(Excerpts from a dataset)
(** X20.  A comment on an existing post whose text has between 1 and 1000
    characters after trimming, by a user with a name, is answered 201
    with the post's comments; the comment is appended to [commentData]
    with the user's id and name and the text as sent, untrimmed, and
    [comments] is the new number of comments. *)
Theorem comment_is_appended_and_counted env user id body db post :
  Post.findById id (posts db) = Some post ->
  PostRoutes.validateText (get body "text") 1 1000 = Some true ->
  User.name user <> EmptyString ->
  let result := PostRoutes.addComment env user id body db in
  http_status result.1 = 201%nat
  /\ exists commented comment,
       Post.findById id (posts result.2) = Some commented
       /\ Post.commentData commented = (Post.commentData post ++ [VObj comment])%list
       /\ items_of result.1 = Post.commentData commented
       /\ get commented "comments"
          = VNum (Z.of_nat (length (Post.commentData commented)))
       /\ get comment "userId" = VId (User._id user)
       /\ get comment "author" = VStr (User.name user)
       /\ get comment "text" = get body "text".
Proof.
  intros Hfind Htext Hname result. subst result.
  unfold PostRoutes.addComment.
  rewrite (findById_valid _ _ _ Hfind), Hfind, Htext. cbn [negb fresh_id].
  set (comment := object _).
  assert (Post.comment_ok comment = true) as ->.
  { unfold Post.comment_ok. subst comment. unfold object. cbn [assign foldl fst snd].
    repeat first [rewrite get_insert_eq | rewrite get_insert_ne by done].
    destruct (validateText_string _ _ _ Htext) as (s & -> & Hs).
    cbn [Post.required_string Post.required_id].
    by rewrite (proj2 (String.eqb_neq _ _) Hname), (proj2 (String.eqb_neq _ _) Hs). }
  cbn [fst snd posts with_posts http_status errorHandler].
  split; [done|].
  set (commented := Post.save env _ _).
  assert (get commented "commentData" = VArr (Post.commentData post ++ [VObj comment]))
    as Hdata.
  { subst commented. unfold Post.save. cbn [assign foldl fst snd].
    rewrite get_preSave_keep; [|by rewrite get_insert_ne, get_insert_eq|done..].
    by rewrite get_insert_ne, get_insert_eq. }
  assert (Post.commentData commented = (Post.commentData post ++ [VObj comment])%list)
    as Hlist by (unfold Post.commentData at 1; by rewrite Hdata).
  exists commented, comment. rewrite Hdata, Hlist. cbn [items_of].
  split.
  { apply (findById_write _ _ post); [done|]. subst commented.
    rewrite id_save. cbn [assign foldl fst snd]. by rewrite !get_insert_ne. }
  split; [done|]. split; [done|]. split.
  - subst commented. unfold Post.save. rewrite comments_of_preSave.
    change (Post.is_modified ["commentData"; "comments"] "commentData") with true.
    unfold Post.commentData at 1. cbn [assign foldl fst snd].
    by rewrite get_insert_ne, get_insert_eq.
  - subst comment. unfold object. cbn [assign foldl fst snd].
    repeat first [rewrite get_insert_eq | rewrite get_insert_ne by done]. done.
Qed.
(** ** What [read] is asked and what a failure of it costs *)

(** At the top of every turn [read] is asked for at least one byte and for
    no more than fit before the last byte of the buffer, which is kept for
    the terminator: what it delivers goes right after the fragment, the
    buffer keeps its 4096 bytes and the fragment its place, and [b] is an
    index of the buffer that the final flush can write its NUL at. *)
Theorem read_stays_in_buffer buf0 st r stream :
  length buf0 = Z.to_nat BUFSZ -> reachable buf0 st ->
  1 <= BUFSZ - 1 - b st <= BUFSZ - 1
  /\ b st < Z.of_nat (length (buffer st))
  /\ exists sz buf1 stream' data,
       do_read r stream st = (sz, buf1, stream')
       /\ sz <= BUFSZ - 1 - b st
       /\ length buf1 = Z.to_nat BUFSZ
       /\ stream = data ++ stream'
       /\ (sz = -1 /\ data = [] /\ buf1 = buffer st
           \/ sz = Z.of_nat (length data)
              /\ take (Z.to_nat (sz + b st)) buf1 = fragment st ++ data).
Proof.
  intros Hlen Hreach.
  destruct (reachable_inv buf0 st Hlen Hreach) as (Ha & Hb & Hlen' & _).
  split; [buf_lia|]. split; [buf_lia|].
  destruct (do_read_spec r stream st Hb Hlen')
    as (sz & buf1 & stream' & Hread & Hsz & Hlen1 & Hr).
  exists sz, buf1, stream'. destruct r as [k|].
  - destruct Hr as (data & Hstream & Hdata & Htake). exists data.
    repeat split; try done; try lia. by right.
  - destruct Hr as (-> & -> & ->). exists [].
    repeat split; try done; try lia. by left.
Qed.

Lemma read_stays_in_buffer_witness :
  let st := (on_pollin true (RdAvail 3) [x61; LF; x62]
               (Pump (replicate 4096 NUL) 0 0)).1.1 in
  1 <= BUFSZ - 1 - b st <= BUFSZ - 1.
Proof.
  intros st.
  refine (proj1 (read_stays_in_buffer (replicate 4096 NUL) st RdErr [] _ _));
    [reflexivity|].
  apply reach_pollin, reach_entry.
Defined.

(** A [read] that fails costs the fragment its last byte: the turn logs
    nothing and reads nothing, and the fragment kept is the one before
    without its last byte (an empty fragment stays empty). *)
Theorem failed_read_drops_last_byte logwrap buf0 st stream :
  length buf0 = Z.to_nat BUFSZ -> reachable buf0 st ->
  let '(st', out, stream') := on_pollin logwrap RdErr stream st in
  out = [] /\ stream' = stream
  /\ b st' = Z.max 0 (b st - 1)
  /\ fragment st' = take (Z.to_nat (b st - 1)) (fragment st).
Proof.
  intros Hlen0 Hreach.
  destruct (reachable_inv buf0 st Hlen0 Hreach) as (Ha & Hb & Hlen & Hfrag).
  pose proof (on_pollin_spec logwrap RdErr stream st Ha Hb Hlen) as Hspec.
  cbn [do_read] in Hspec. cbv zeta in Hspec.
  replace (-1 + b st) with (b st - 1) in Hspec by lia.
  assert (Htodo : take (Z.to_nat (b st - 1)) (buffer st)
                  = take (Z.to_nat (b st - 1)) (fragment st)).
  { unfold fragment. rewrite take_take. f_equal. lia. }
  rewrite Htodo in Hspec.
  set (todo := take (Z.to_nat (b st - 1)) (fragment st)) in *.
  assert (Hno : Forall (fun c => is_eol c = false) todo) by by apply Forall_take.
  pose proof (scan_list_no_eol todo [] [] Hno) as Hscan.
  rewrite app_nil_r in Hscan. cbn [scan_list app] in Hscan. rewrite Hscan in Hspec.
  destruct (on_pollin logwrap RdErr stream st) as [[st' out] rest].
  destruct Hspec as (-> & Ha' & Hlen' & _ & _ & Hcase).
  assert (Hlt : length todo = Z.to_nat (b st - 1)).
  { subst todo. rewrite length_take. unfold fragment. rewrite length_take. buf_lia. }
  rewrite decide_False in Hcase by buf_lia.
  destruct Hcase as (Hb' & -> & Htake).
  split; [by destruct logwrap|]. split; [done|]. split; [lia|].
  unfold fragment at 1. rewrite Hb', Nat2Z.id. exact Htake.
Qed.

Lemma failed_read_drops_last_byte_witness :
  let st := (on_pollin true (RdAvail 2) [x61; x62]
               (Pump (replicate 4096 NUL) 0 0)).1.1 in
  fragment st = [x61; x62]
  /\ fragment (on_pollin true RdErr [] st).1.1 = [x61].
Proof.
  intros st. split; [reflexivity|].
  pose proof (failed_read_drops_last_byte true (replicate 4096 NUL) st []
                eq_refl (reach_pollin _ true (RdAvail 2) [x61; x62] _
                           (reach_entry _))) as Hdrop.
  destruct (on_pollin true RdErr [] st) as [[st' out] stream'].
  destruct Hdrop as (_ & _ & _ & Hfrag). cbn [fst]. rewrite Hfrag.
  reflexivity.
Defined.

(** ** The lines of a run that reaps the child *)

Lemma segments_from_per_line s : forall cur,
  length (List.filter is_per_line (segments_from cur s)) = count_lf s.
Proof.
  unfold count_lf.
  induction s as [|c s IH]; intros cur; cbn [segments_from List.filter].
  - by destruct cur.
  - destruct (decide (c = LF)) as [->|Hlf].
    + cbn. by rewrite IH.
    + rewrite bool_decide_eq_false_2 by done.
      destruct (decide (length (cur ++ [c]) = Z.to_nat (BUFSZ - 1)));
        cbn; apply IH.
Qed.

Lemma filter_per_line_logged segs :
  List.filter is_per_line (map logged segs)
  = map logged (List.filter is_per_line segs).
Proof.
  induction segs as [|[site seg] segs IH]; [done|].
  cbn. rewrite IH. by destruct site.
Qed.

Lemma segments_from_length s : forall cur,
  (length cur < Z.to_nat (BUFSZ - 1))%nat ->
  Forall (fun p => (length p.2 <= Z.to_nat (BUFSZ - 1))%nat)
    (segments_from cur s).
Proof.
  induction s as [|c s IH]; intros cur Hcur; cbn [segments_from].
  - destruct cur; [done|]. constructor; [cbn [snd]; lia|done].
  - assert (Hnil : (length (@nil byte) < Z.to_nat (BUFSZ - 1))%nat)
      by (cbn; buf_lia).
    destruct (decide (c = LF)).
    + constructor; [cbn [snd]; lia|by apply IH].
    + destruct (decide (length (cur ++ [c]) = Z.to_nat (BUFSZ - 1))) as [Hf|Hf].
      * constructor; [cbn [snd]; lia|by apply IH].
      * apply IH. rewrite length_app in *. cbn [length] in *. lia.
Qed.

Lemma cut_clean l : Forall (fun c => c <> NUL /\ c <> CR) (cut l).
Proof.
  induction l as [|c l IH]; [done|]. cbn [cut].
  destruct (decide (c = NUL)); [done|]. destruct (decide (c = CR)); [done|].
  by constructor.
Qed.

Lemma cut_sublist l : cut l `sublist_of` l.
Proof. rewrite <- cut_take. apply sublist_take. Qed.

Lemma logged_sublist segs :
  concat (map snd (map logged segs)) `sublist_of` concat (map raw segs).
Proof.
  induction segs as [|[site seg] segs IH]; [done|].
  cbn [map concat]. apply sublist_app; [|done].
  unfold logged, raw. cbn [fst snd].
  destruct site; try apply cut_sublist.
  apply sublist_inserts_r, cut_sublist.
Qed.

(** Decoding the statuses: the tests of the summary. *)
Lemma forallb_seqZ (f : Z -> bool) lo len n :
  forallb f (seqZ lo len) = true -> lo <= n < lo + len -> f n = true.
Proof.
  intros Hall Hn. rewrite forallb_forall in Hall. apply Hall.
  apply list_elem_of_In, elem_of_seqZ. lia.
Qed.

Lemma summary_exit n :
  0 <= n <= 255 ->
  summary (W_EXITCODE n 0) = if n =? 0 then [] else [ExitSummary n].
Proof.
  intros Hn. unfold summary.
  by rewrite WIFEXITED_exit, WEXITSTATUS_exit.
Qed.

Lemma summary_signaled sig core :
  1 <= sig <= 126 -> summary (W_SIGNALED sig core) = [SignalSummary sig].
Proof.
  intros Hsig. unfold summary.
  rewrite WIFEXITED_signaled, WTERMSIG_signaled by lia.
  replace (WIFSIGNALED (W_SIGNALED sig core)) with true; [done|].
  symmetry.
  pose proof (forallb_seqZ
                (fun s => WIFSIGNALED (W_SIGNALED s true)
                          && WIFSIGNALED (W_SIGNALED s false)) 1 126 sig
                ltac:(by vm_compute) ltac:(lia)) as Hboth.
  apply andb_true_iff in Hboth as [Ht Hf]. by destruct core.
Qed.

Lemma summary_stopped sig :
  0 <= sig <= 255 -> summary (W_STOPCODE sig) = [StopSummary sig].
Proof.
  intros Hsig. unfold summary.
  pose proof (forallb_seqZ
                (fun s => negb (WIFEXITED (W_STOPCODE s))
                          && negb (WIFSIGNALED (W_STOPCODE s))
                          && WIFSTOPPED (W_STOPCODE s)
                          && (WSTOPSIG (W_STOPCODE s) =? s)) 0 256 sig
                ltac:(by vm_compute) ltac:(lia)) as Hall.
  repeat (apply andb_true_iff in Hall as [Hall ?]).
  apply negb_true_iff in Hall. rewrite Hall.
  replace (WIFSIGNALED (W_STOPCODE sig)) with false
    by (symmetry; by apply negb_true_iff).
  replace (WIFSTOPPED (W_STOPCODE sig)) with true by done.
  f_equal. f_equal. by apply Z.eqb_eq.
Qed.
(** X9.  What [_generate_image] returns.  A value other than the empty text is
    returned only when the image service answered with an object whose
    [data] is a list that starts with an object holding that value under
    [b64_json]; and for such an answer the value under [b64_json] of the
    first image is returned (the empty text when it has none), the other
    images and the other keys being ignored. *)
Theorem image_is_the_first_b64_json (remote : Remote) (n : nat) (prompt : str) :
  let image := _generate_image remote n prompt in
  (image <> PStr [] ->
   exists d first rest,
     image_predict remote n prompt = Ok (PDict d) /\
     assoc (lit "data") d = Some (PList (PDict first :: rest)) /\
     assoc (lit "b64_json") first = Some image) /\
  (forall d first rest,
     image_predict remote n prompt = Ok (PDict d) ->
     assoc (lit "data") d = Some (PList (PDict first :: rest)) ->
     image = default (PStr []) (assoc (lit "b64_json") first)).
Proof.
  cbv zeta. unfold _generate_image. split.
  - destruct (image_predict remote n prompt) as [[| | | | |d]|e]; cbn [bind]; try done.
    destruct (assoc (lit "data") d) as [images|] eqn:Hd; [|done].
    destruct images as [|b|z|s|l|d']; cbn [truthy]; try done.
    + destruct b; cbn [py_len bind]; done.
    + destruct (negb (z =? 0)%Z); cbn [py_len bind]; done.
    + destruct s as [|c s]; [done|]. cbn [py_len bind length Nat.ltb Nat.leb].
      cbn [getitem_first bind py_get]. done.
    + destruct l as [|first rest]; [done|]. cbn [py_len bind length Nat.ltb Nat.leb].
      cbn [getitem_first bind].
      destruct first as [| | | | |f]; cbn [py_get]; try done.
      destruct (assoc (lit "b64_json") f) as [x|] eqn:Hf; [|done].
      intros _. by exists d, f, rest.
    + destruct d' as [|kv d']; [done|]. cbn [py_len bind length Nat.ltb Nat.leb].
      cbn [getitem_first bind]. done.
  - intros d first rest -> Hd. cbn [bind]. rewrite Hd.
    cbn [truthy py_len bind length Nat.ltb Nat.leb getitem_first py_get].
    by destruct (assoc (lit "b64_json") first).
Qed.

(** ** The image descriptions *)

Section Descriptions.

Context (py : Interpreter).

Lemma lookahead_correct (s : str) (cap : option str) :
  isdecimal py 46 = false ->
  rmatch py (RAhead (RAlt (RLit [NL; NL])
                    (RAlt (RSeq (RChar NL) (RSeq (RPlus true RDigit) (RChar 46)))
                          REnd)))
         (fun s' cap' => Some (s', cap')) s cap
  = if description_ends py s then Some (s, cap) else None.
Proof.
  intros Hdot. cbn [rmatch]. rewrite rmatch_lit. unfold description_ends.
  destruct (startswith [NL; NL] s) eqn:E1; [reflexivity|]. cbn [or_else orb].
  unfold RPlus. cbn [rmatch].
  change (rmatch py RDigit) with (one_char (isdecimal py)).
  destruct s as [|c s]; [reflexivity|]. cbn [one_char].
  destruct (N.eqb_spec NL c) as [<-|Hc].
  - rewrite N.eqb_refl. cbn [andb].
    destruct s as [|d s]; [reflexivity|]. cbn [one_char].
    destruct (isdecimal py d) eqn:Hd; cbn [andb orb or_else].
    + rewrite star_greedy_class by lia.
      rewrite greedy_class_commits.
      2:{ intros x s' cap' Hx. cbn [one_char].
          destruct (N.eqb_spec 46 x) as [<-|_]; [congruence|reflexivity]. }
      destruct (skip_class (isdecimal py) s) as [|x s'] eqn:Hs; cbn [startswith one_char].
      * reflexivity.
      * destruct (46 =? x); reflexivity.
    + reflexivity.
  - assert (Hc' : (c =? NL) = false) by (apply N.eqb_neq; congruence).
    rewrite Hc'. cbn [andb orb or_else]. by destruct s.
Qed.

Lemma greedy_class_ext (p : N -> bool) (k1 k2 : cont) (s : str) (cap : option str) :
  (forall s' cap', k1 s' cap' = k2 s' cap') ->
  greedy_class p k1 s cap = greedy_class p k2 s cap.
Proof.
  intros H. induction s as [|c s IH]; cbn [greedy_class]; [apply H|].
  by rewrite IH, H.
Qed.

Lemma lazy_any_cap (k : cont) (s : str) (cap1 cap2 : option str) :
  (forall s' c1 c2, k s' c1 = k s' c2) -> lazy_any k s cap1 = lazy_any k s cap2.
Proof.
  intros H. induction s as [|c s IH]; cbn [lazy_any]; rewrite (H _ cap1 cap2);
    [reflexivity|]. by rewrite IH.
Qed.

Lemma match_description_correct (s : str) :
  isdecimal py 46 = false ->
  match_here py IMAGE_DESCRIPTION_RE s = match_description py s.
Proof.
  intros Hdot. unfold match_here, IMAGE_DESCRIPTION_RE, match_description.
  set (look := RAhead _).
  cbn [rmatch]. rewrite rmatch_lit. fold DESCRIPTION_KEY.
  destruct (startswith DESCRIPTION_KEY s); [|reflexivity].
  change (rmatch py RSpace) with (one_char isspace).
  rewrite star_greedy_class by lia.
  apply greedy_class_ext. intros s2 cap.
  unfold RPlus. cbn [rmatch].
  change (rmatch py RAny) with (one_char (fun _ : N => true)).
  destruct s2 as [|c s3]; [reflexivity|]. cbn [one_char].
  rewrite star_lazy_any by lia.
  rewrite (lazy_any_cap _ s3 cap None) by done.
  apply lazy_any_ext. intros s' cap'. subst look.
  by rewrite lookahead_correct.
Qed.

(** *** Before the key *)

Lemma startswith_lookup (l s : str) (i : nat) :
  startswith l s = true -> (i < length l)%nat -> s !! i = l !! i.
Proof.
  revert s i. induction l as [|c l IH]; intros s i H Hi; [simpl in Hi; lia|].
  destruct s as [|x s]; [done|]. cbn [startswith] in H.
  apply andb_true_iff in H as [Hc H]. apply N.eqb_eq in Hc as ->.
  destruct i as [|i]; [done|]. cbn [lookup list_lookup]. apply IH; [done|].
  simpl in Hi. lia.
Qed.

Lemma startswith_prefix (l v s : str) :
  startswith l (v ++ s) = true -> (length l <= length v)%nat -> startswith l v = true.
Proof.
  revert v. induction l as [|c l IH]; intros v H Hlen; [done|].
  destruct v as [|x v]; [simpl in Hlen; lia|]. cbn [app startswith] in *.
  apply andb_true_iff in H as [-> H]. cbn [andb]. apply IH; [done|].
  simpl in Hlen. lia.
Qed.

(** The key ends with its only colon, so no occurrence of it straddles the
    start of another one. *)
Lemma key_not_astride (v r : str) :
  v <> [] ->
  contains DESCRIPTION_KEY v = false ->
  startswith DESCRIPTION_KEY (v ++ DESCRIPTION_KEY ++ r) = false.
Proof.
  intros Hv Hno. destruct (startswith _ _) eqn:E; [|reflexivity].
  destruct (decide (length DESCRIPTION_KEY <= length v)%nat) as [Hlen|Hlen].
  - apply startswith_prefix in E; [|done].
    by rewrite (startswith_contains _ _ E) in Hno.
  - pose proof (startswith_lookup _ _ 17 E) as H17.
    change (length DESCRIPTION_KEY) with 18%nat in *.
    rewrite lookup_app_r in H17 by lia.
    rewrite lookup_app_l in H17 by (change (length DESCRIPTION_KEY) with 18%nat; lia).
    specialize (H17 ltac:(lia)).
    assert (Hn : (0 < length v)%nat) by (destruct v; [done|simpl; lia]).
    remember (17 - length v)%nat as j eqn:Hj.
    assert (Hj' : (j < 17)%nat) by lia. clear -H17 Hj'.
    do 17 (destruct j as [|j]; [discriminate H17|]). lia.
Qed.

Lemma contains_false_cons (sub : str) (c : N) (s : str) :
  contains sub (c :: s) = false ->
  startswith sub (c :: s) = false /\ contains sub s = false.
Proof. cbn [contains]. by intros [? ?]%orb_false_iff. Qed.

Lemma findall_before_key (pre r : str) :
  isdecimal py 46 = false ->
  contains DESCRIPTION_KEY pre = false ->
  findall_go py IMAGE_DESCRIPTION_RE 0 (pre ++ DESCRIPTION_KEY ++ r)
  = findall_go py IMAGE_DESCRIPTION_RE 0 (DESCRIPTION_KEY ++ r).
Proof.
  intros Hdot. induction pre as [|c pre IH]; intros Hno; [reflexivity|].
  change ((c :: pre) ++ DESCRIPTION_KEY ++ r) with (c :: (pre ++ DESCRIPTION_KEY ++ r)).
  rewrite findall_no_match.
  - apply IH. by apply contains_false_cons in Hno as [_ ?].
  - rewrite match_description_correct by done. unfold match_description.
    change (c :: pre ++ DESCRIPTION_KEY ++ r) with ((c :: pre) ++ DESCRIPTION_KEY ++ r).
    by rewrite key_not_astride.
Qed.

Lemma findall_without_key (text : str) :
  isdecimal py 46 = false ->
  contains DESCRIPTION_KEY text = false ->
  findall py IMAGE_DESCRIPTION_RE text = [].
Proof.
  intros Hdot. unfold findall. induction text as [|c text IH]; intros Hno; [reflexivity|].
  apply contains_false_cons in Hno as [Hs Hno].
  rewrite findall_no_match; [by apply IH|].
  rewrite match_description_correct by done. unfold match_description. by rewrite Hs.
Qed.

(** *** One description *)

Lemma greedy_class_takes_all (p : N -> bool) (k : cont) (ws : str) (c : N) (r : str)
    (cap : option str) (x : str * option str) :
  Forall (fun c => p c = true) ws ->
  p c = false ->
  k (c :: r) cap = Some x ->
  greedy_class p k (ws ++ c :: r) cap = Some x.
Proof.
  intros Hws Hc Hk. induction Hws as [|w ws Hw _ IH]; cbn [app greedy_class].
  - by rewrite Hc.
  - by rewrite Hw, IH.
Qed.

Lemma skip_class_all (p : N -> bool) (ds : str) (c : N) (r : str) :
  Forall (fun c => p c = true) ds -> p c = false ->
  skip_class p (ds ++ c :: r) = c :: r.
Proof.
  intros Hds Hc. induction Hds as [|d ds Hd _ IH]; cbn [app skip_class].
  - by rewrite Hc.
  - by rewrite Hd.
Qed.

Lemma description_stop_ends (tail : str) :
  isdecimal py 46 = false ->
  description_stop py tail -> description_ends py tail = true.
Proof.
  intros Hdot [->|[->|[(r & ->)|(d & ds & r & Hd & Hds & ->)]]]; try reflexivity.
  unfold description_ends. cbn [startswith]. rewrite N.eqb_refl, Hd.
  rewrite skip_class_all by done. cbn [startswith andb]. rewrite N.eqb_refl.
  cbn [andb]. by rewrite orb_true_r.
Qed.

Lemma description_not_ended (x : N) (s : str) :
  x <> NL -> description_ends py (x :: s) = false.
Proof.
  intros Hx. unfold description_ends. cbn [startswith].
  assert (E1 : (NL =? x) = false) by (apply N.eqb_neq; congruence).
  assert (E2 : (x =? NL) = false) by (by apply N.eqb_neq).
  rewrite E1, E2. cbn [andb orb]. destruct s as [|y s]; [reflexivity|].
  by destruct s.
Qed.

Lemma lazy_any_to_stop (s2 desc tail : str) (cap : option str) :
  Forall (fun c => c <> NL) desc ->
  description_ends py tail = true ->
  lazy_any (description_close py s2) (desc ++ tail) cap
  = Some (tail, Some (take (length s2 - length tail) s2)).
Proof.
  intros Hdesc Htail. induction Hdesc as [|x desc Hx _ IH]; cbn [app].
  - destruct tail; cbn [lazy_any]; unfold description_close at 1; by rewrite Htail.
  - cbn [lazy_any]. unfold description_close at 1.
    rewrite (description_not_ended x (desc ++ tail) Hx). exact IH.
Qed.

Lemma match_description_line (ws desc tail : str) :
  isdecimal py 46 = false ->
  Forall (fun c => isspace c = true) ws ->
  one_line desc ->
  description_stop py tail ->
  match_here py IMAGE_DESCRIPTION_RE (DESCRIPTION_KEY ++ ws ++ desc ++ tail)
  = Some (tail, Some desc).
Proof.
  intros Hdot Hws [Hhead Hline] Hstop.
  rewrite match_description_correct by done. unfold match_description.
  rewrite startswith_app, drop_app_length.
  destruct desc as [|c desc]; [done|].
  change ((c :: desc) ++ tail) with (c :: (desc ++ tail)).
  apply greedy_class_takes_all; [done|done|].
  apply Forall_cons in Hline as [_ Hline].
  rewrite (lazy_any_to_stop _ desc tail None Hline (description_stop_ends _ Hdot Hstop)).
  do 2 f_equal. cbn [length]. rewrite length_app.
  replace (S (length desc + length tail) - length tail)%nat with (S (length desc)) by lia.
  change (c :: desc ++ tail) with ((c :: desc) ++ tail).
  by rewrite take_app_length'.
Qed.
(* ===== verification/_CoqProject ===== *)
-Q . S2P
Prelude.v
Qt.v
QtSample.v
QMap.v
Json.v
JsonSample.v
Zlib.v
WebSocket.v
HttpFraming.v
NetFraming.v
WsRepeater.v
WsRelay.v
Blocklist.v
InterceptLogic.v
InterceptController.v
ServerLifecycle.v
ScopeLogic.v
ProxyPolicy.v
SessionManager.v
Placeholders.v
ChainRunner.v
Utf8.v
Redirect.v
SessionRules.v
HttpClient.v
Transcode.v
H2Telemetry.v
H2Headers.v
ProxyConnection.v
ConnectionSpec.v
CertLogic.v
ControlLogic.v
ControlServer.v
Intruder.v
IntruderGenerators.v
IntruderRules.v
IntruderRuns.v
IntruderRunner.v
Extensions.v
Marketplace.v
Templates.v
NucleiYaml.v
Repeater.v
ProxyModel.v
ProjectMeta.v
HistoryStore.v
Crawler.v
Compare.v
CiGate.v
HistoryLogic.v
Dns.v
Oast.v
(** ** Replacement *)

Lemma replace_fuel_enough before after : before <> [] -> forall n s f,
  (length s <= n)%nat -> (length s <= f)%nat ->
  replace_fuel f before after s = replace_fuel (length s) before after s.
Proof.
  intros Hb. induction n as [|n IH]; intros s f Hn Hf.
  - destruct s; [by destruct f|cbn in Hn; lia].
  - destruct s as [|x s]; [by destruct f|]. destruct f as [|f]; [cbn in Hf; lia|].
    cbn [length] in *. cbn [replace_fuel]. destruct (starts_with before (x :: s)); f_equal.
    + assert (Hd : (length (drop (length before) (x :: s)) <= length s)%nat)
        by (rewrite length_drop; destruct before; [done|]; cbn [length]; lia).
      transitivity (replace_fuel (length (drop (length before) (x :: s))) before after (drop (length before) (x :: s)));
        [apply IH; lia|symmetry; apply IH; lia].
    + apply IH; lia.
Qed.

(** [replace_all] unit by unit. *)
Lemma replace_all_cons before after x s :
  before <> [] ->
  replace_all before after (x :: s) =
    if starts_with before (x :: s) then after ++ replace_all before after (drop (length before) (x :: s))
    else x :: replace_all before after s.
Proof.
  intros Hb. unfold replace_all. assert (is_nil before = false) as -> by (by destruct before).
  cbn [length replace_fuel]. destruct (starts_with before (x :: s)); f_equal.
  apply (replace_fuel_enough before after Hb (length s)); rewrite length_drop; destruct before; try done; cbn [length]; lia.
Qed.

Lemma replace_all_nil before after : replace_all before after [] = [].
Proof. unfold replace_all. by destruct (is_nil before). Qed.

* _Requirement_:
Print, without alteration, only the lines above between the one holding "apply sublist_inserts_r, cut_sublist." and the one holding "Lemma summary_signaled sig", inclusive.

* _Response area_:
  apply sublist_inserts_r, cut_sublist.
Qed.

(** Decoding the statuses: the tests of the summary. *)
Lemma forallb_seqZ (f : Z -> bool) lo len n :
  forallb f (seqZ lo len) = true -> lo <= n < lo + len -> f n = true.
Proof.
  intros Hall Hn. rewrite forallb_forall in Hall. apply Hall.
  apply list_elem_of_In, elem_of_seqZ. lia.
Qed.

Lemma summary_exit n :
  0 <= n <= 255 ->
  summary (W_EXITCODE n 0) = if n =? 0 then [] else [ExitSummary n].
Proof.
  intros Hn. unfold summary.
  by rewrite WIFEXITED_exit, WEXITSTATUS_exit.
Qed.

Lemma summary_signaled sig core :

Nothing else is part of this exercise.